What needs to be done
Scan the records for "isFinite". Show the matching lines.

Records provided

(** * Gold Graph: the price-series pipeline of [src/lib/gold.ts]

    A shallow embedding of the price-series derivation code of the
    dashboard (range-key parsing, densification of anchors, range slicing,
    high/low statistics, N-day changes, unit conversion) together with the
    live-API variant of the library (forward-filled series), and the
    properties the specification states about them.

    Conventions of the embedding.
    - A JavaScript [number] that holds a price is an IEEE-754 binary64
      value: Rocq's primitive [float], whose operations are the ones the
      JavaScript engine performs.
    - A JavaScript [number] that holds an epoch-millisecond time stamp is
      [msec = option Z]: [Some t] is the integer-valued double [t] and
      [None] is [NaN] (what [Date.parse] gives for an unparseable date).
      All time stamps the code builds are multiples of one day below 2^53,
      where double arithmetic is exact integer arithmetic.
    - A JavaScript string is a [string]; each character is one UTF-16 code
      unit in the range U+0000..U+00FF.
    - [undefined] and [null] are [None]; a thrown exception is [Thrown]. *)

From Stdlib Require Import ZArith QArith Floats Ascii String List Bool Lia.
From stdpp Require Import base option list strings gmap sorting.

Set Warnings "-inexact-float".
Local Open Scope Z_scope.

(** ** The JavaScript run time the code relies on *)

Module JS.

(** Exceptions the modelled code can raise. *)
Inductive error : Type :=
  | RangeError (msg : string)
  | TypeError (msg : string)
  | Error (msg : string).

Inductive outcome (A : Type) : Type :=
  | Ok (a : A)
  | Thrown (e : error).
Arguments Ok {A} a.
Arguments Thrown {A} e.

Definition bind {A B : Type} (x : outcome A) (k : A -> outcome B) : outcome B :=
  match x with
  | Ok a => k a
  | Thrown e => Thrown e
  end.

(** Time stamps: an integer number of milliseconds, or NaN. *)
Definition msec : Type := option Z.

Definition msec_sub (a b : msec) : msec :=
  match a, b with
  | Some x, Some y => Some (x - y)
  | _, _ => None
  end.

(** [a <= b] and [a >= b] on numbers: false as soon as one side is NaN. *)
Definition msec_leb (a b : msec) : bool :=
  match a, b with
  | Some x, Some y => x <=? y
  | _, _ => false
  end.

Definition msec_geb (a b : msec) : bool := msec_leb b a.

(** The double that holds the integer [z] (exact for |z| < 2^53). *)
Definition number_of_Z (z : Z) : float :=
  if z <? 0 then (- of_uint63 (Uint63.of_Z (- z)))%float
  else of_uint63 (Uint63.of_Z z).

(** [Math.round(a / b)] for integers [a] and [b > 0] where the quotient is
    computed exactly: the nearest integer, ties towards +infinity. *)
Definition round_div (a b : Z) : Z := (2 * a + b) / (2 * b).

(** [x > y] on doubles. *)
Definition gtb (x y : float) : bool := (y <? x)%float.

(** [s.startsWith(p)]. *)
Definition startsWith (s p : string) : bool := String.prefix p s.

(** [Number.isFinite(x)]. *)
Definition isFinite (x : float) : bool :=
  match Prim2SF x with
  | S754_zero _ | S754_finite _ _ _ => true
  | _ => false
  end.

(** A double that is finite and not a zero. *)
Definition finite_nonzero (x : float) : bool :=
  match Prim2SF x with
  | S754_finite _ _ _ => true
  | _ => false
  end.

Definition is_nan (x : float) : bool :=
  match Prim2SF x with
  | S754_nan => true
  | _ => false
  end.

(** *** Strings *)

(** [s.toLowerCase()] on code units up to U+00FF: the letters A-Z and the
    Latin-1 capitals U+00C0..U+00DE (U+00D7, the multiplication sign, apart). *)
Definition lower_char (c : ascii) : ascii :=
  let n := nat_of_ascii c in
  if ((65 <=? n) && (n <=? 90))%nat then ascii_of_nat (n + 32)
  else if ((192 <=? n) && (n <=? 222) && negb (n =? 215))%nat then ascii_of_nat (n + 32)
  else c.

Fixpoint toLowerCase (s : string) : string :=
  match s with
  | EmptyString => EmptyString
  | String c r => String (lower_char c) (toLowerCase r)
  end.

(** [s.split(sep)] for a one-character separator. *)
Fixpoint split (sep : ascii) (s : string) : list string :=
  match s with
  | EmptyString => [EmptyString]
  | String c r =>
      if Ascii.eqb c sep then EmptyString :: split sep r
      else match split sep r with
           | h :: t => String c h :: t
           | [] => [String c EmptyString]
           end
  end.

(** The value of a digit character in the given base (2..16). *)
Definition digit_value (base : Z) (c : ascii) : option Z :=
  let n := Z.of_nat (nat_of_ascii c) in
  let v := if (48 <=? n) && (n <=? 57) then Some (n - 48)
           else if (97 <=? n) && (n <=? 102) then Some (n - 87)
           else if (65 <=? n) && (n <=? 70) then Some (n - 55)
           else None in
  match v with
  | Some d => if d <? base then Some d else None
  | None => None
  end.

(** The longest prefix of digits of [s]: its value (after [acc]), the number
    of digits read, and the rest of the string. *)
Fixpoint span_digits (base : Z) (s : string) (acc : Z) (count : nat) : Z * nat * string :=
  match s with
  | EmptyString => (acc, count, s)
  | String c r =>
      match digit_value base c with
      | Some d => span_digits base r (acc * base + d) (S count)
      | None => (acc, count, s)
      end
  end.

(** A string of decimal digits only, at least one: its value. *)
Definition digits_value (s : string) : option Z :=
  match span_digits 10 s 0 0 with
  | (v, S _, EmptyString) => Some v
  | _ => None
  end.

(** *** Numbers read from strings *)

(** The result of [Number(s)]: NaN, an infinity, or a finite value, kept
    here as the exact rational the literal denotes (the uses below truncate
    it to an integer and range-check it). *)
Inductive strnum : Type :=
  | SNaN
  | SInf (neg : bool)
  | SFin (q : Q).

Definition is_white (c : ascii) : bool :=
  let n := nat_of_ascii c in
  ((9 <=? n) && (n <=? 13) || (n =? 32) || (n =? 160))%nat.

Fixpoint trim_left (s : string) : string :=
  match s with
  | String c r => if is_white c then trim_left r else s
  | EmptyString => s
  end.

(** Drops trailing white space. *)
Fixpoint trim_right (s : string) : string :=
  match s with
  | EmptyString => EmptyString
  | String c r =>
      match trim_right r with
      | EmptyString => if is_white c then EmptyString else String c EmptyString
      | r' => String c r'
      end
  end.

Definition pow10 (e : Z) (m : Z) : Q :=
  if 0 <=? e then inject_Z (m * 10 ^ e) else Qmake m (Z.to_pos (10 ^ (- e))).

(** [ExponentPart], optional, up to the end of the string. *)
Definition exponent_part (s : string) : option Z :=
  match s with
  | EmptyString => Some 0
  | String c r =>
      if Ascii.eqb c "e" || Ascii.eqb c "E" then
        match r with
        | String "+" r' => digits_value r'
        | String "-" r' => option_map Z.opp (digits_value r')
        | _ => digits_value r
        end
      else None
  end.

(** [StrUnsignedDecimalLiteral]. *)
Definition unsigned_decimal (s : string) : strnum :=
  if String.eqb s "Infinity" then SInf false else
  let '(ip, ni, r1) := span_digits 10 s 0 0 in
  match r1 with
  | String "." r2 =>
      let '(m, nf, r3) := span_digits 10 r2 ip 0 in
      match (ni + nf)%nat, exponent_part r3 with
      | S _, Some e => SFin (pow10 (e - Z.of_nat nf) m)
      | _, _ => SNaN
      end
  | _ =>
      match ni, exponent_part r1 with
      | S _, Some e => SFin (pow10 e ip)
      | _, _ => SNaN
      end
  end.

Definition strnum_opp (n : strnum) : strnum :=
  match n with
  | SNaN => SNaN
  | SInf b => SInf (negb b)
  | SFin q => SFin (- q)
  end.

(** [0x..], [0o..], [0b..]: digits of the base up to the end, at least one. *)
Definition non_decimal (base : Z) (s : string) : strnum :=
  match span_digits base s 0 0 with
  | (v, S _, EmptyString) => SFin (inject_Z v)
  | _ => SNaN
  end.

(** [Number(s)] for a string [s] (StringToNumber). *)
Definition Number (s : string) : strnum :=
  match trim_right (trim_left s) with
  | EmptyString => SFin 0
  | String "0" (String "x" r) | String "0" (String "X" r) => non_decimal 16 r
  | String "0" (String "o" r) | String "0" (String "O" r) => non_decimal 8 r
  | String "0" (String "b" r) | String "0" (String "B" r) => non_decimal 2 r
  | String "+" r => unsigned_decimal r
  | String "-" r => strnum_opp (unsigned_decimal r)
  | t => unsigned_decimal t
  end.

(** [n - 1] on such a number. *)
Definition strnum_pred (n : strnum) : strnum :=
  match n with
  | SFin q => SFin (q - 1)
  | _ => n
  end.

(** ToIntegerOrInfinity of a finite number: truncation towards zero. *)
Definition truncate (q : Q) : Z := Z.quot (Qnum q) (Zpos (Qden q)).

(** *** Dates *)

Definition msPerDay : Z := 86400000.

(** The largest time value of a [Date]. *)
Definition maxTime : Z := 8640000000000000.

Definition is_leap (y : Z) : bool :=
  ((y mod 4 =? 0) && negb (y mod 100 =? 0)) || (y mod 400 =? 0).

Task response
(** [Number.isFinite(x)]. *)
Definition isFinite (x : float) : bool :=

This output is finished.